EXERCISE DESCRIPTION >>
From the entries below, count every line that contains the word "constructor". Please give the number and nothing else.

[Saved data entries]
= = = = = = =
(** A part of the name is copied, and the rest is still to be read. *)
Lemma demangleNext_spec m p q x rest : part_ok x -> cstr m p (spelled x ++ rest) -> room m q (length x.2) -> clear_of q (length x.2) p (spelled x ++ rest) ->
  demangleNext m p q = Ok (write m q x.2, p + Z.of_nat (length (spelled x)), q + Z.of_nat (length x.2)) /\
  cstr (write m q x.2) (p + Z.of_nat (length (spelled x))) rest.
Proof.
  intros [[Hne _] Hf [Hv Hv31] [Hn1 Hn2]] Hs Hroom Hcl. destruct x as [ds id]. unfold spelled in *. cbn [fst snd] in *. rewrite <- app_assoc in Hs.
  assert (Hnd : no_digit_first (id ++ rest)) by (by destruct id). pose proof (cstr_size _ _ _ Hs) as Hsz. pose proof Hs as (_ & _ & Hp & Hend).
  rewrite !length_app, length_fmap in *. pose proof Hroom as (Hq & Hqe & _).
  assert (Hrest : cstr m (p + Z.of_nat (length ds)) (id ++ rest)).
  { pose proof (cstr_drop (length ds) m p ((digit_char true <$> ds) ++ id ++ rest) ltac:(rewrite length_app, length_fmap; lia) Hs) as Hd.
    rewrite drop_app_le, drop_ge in Hd by (rewrite length_fmap; lia). done. }
  split.
  - unfold demangleNext. destruct ds as [|d ds]; [done|]. pose proof Hf as [Hd _]%Forall_cons. destruct (cstr_cons _ _ _ _ Hs) as (-> & _). cbn [obind].
    destruct (digit_head d Hd) as [-> _]. rewrite (atoi_prefix m p (d :: ds) (id ++ rest)) by (done || lia). cbn [obind].
    rewrite (skip_digits (d :: ds) (id ++ rest)) by (done || unfold string_fuel; lia). cbn [obind]. rewrite Hv, Nat2Z.id.
    destruct Hrest as (Hb & _). rewrite <- app_assoc in Hb. apply bytes_at_app in Hb as [Hb _].
    unfold clear_of in Hcl. rewrite !length_app, length_fmap in Hcl. rewrite copy_loop_spec by (done || lia). cbn [obind].
    rewrite !u32_small by lia. by replace (p + Z.of_nat (length (d :: ds) + length id)) with (p + Z.of_nat (length (d :: ds)) + Z.of_nat (length id)) by lia.
  - pose proof (cstr_drop (length id) m (p + Z.of_nat (length ds)) (id ++ rest) ltac:(rewrite length_app; lia) Hrest) as Hd. rewrite drop_app_length in Hd.
    replace (p + Z.of_nat (length ds + length id)) with (p + Z.of_nat (length ds) + Z.of_nat (length id)) by lia.
    apply cstr_write; [|done]. unfold clear_of in Hcl. rewrite !length_app, length_fmap in Hcl. lia.
Qed.

Lemma mangled_digit x xs rest : part_ok x -> exists c s, mangled (x :: xs) ++ rest = c :: s /\ isdigit (char c) = true.
Proof.
  intros [[Hne _] Hf _ _]. destruct x as [[|d ds] id]; [done|]. apply Forall_cons in Hf as [Hd _]. eexists _, _. split; [reflexivity|]. by apply digit_head.
Qed.

(** Parts after the first, each behind two colons. *)
Lemma demangle_parts_spec xs : forall fuel m p q rest, Forall part_ok xs -> no_digit_first rest -> cstr m p (mangled xs ++ rest) ->
  room m q (length (with_colons xs)) -> clear_of q (length (with_colons xs)) p (mangled xs ++ rest) -> (length xs <= fuel)%nat ->
  demangle_parts fuel m p q false = Ok (write m q (with_colons xs), q + Z.of_nat (length (with_colons xs))).
Proof.
  induction xs as [|x xs IH]; intros fuel m p q rest Hx Hrest Hs Hroom Hcl Hf.
  { cbn [mangled fmap list_fmap concat app with_colons write length] in *. rewrite Z.add_0_r. destruct rest as [|c rest].
    - destruct fuel; cbn [demangle_parts]; by rewrite (cstr_nil _ _ Hs).
    - destruct (cstr_cons _ _ _ _ Hs) as (E & _). cbn in Hrest. destruct fuel; cbn [demangle_parts]; rewrite E; cbn [obind]; by rewrite Hrest. }
  apply Forall_cons in Hx as [Hx Hxs]. destruct (mangled_digit x xs rest Hx) as (c & s & Ec & Hc). pose proof Hs as Hs0. rewrite Ec in Hs0.
  destruct (cstr_cons _ _ _ _ Hs0) as (E & _). destruct fuel as [|fuel]; [cbn in Hf; lia|]. cbn [demangle_parts]. rewrite E. cbn [obind]. rewrite Hc.
  cbn [with_colons fmap list_fmap concat app length] in *. fold (with_colons xs) in *. rewrite length_app in *. unfold mangled in Hs, Hcl. cbn [fmap list_fmap concat] in Hs, Hcl.
  fold (mangled xs) in Hs, Hcl. rewrite <- app_assoc in Hs, Hcl. unfold clear_of in Hcl.
  destruct (room_cons _ _ _ 58 Hroom) as (-> & Hu1 & Hroom1). cbn [obind]. rewrite Hu1. destruct (room_cons _ _ _ 58 Hroom1) as (-> & Hu2 & Hroom2). cbn [obind]. rewrite Hu2.
  set (m1 := <[q + 1 := 58]> (<[q := 58]> m)) in *.
  assert (Hs1 : cstr m1 p (spelled x ++ mangled xs ++ rest)) by (unfold m1; apply cstr_insert; [lia|]; apply cstr_insert; [lia|done]).
  destruct (demangleNext_spec m1 p (q + 1 + 1) x (mangled xs ++ rest) Hx Hs1) as [-> Hs2]; [eapply room_weaken; [|exact Hroom2]; lia|unfold clear_of; lia|]. cbn [obind].
  rewrite !length_app in Hcl. rewrite (IH fuel _ _ _ rest); try done.
  - cbn [write]. rewrite write_app. fold m1. f_equal. f_equal. lia.
  - destruct Hroom2 as (R1 & R2 & R3). split_and!; [lia|lia|]. intros i Hi. apply write_mapped. replace (q + 1 + 1 + Z.of_nat (length x.2) + Z.of_nat i) with (q + 1 + 1 + Z.of_nat (length x.2 + i)) by lia. apply R3. lia.
  - unfold clear_of. rewrite !length_app. lia.
  - cbn in Hf. lia.
Qed.

Definition joined (xs : list part) : list Z := match xs with [] => [] | x :: xs => x.2 ++ with_colons xs end.

Lemma demangle_all x xs fuel m p q rest : Forall part_ok (x :: xs) -> no_digit_first rest -> cstr m p (mangled (x :: xs) ++ rest) ->
  room m q (length (joined (x :: xs))) -> clear_of q (length (joined (x :: xs))) p (mangled (x :: xs) ++ rest) -> (length (x :: xs) <= fuel)%nat ->
  demangle_parts fuel m p q true = Ok (write m q (joined (x :: xs)), q + Z.of_nat (length (joined (x :: xs)))).
Proof.
  intros [Hx Hxs]%Forall_cons Hrest Hs Hroom Hcl Hf. destruct (mangled_digit x xs rest Hx) as (c & s & Ec & Hc). pose proof Hs as Hs0. rewrite Ec in Hs0.
  destruct (cstr_cons _ _ _ _ Hs0) as (E & _). destruct fuel as [|fuel]; [cbn in Hf; lia|]. cbn [demangle_parts]. rewrite E. cbn [obind]. rewrite Hc.
  cbn [joined obind] in *. rewrite length_app in *. unfold mangled in Hs, Hcl. cbn [fmap list_fmap concat] in Hs, Hcl. fold (mangled xs) in Hs, Hcl.
  rewrite <- app_assoc in Hs, Hcl. unfold clear_of in Hcl.
  destruct (demangleNext_spec m p q x (mangled xs ++ rest) Hx Hs) as [-> Hs2]; [eapply room_weaken; [|exact Hroom]; lia|unfold clear_of; lia|]. cbn [obind].
  rewrite !length_app in Hcl. rewrite (demangle_parts_spec xs fuel _ _ _ rest); try done.
  - rewrite write_app. f_equal. f_equal. lia.
  - destruct Hroom as (R1 & R2 & R3). split_and!; [lia|lia|]. intros i Hi. apply write_mapped. replace (q + Z.of_nat (length x.2) + Z.of_nat i) with (q + Z.of_nat (length x.2 + i)) by lia. apply R3. lia.
  - unfold clear_of. rewrite !length_app. lia.
  - cbn in Hf. lia.
Qed.

(** What stands before the parts: "_Z", and for a nested name "N" and qualifiers. *)
Definition prefix_of_name (nested : option (list Z)) : list Z := 95 :: 90 :: match nested with Some quals => 78 :: quals | None => [] end.

Lemma spelled_length x : part_ok x -> (0 < length (spelled x))%nat.
Proof. intros [[Hne _] _ _ _]. unfold spelled. rewrite length_app, length_fmap. destruct x.1; [done|cbn; lia]. Qed.

Lemma mangled_length xs : Forall part_ok xs -> (length xs <= length (mangled xs))%nat.
Proof.
  induction 1 as [|x xs Hx _ IH]; [done|]. unfold mangled. cbn [fmap list_fmap concat length]. fold (mangled xs). rewrite length_app.
  pose proof (spelled_length x Hx). lia.
Qed.

(** Where the parts are looked for. *)
Lemma demangle_start m p q nested x xs rest : Forall (fun c => isdigit (char c) = false) (default [] nested) -> part_ok x ->
  cstr m p (prefix_of_name nested ++ mangled (x :: xs) ++ rest) ->
  demangleCPPName m p q = (let* (m, buffer) := demangle_parts (string_fuel m) m (p + Z.of_nat (length (prefix_of_name nested))) q true in store m buffer 0).
Proof.
  intros Hq Hx Hs. pose proof (cstr_size _ _ _ Hs) as Hsz. destruct (mangled_digit x xs rest Hx) as (c & s & Ec & Hc). rewrite Ec in Hs, Hsz.
  unfold prefix_of_name in *. cbn [app] in Hs. destruct (cstr_cons _ _ _ _ Hs) as (_ & _ & Hs1 & Hu1). destruct (cstr_cons _ _ _ _ Hs1) as (_ & _ & Hs2 & Hu2).
  unfold demangleCPPName. replace (u32 (p + 2)) with (p + 1 + 1) by (rewrite <- Hu2; f_equal; lia). destruct nested as [quals|]; cbn [default app length] in *.
  - destruct (cstr_cons _ _ _ _ Hs2) as (-> & _ & Hs3 & Hu3). cbn [obind]. change (char 78 =? 78) with true. cbn match. rewrite Hu3.
    rewrite (skip_while_spec _ quals (c :: s)); [|eapply Forall_impl; [exact Hq|]; intros d ->; done|cbn; by rewrite Hc|exact Hs3|rewrite length_app in Hsz; unfold string_fuel; lia].
    cbn [obind]. by replace (p + 1 + 1 + 1 + Z.of_nat (length quals)) with (p + Z.of_nat (S (S (S (length quals))))) by lia.
  - assert (Hd : (49 <=? char c) && (char c <=? 57) = true).
    { destruct x as [[|d ds] id]; [by destruct (proj1 (po_some _ Hx))|]. injection Ec as <- _. pose proof (po_digits _ Hx) as [Hd _]%Forall_cons. cbn [fst] in *.
      pose proof (proj2 (po_some _ Hx)) as Hz. cbn in Hz. destruct (decimal_char true d Hd) as [-> _]. assert (d <> 0) by congruence. lia. }
    destruct (cstr_cons _ _ _ _ Hs2) as (-> & _). cbn [obind]. rewrite Hd. destruct (Z.eqb_spec (char c) 78) as [E|_]; [rewrite E in Hd; done|].
    by replace (p + 1 + 1) with (p + Z.of_nat 2) by lia.
Qed.

(** Demangling.  Of a C++ name, nested or not, the parts are put into the buffer,
    two colons between them, and a terminator behind them; what follows the parts
    is not looked at, and nothing but the buffer changes. *)
Theorem demangleCPPName_joins m p q nested xs rest : xs <> [] -> Forall part_ok xs -> Forall (fun c => isdigit (char c) = false) (default [] nested) ->
  no_digit_first rest -> cstr m p (prefix_of_name nested ++ mangled xs ++ rest) -> room m q (S (length (joined xs))) ->
  clear_of q (S (length (joined xs))) p (prefix_of_name nested ++ mangled xs ++ rest) ->
  demangleCPPName m p q = Ok (write m q (joined xs ++ [0])).
Proof.
  intros Hne Hxs Hq Hrest Hs Hroom Hcl. destruct xs as [|x xs]; [done|]. pose proof Hxs as [Hx _]%Forall_cons. rewrite (demangle_start m p q nested x xs rest Hq Hx Hs).
  pose proof (cstr_size _ _ _ Hs) as Hsz. pose proof (mangled_length _ Hxs) as Hml. rewrite !length_app in Hsz.
  pose proof (cstr_drop (length (prefix_of_name nested)) m p (prefix_of_name nested ++ mangled (x :: xs) ++ rest) ltac:(rewrite length_app; lia) Hs) as Hs1. rewrite drop_app_length in Hs1.
  rewrite (demangle_all x xs _ m _ q rest); try done.
  - cbn [obind]. destruct Hroom as (R1 & R2 & R3). unfold store. rewrite decide_True by (apply write_mapped, R3; lia). by rewrite write_app.
  - eapply room_weaken; [|exact Hroom]. lia.
  - unfold clear_of in *. rewrite length_app in Hcl. lia.
  - unfold string_fuel. lia.
Qed.

(** "_ZN2ab3cdeEv" *)
Definition demo_name : list Z := [95; 90; 78; 50; 97; 98; 51; 99; 100; 101; 69; 118].
Definition demo_names : mem := write (write ∅ 0x100 (demo_name ++ [0])) 0x200 (replicate 8 1).

Lemma demangleCPPName_joins_witness : demangleCPPName demo_names 0x100 0x200 = Ok (write demo_names 0x200 [97; 98; 58; 58; 99; 100; 101; 0]).
Proof.
  apply (demangleCPPName_joins demo_names 0x100 0x200 (Some []) [([2], [97; 98]); ([3], [99; 100; 101])] [69; 118]).
  - discriminate.
  - apply Forall_cons_2; [|apply Forall_cons_2; [|apply Forall_nil_2]]; (constructor; [split; discriminate|repeat constructor; lia|split; [reflexivity|vm_compute; reflexivity]|split; [discriminate|reflexivity]]).
  - apply Forall_nil_2.
  - reflexivity.
  - split_and!; [vm_compute; split_and!; reflexivity|repeat constructor; lia|lia|vm_compute; reflexivity].
  - split_and!; [lia|vm_compute; reflexivity|]. intros i Hi. cbn in Hi. do 8 (destruct i as [|i]; [eexists; vm_compute; reflexivity|]). lia.
  - right. vm_compute. reflexivity.
Defined.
= = = = = = =
WRITTEN RESPONSE >>
2